(Collected data entries)
============================================================
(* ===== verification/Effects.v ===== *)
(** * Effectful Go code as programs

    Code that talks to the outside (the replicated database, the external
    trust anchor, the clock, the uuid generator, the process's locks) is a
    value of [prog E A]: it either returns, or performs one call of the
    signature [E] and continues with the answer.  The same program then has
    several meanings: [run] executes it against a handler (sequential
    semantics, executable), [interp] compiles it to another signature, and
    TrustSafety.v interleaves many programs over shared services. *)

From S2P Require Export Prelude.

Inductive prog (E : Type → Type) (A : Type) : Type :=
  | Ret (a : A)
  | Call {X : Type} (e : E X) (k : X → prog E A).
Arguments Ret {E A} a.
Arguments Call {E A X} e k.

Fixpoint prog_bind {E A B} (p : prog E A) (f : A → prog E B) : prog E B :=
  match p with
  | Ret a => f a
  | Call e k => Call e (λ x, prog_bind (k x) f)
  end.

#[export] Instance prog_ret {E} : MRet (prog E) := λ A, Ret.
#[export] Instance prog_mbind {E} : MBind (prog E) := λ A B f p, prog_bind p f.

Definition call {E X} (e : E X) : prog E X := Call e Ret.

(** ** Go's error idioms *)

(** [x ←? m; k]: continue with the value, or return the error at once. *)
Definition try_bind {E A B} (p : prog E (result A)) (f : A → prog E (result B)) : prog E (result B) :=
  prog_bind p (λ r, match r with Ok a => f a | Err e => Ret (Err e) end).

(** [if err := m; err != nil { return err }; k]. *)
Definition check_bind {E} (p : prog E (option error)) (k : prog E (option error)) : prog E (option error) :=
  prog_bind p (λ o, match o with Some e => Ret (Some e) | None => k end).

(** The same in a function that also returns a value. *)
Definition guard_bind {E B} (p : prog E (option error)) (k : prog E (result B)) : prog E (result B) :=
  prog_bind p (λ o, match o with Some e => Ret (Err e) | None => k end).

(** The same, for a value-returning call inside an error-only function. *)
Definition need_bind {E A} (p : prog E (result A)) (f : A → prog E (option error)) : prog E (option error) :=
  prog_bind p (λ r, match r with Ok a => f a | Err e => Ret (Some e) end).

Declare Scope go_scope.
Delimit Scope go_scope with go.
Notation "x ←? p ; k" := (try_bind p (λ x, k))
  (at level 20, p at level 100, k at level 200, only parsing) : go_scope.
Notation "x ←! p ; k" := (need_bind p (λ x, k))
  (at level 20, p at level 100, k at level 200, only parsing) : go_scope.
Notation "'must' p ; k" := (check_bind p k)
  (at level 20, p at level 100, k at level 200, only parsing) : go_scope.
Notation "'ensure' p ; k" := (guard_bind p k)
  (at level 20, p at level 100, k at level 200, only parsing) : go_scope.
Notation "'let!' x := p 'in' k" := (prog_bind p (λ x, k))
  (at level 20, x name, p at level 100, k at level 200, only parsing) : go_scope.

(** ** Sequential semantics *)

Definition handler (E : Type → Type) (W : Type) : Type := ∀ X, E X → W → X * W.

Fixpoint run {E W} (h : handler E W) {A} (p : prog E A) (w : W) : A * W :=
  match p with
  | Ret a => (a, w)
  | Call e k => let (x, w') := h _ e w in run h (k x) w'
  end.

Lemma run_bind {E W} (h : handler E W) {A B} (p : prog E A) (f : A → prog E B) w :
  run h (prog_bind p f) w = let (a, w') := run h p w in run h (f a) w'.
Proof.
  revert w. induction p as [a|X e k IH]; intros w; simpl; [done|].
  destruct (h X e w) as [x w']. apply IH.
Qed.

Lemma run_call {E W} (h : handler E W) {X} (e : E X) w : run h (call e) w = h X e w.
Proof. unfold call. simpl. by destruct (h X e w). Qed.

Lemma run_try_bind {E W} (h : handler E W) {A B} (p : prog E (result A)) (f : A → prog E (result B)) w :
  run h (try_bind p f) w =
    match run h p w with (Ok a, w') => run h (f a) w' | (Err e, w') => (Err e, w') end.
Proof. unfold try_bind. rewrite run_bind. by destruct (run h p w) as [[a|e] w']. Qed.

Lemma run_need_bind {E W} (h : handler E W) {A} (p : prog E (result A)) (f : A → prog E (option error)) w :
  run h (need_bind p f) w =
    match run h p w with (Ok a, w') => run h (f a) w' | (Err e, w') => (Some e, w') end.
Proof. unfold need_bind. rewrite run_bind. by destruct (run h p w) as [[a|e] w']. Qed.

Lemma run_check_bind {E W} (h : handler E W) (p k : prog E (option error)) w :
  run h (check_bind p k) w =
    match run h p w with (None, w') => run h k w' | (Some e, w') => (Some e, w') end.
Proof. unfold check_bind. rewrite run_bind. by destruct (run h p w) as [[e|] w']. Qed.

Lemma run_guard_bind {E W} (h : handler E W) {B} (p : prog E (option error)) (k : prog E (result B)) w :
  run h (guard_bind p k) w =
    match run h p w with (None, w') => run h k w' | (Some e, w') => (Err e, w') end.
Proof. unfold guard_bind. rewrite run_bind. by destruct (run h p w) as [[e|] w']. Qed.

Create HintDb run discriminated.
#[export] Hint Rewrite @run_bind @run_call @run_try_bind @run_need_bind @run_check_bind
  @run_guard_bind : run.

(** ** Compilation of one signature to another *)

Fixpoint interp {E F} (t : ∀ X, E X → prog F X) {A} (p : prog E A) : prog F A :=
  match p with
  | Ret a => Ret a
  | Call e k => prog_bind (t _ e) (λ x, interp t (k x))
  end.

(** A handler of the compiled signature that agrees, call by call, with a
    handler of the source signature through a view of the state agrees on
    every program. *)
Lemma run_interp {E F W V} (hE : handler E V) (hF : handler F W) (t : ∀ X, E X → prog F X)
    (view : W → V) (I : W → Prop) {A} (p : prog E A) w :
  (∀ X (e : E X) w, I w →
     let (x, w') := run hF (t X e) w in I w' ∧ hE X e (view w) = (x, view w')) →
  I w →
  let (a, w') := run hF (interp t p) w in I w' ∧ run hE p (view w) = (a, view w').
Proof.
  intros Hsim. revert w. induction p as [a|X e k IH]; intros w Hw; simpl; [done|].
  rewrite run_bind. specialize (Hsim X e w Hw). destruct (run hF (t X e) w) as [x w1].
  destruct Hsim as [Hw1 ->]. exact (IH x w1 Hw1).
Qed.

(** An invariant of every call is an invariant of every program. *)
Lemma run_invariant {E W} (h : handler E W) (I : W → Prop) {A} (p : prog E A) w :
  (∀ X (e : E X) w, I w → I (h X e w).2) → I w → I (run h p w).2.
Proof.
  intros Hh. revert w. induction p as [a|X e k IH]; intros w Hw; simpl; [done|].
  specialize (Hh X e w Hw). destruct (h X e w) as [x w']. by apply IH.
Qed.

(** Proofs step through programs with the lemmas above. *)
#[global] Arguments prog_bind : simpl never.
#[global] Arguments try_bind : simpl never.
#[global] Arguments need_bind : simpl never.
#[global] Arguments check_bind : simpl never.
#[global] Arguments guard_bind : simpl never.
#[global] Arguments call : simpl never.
============================================================
• Task description
Go through the data and show each line that holds "unfold".

• Answer for the task
Proof. unfold call. simpl. by destruct (h X e w). Qed.
Proof. unfold try_bind. rewrite run_bind. by destruct (run h p w) as [[a|e] w']. Qed.
Proof. unfold need_bind. rewrite run_bind. by destruct (run h p w) as [[a|e] w']. Qed.
Proof. unfold check_bind. rewrite run_bind. by destruct (run h p w) as [[e|] w']. Qed.
Proof. unfold guard_bind. rewrite run_bind. by destruct (run h p w) as [[e|] w']. Qed.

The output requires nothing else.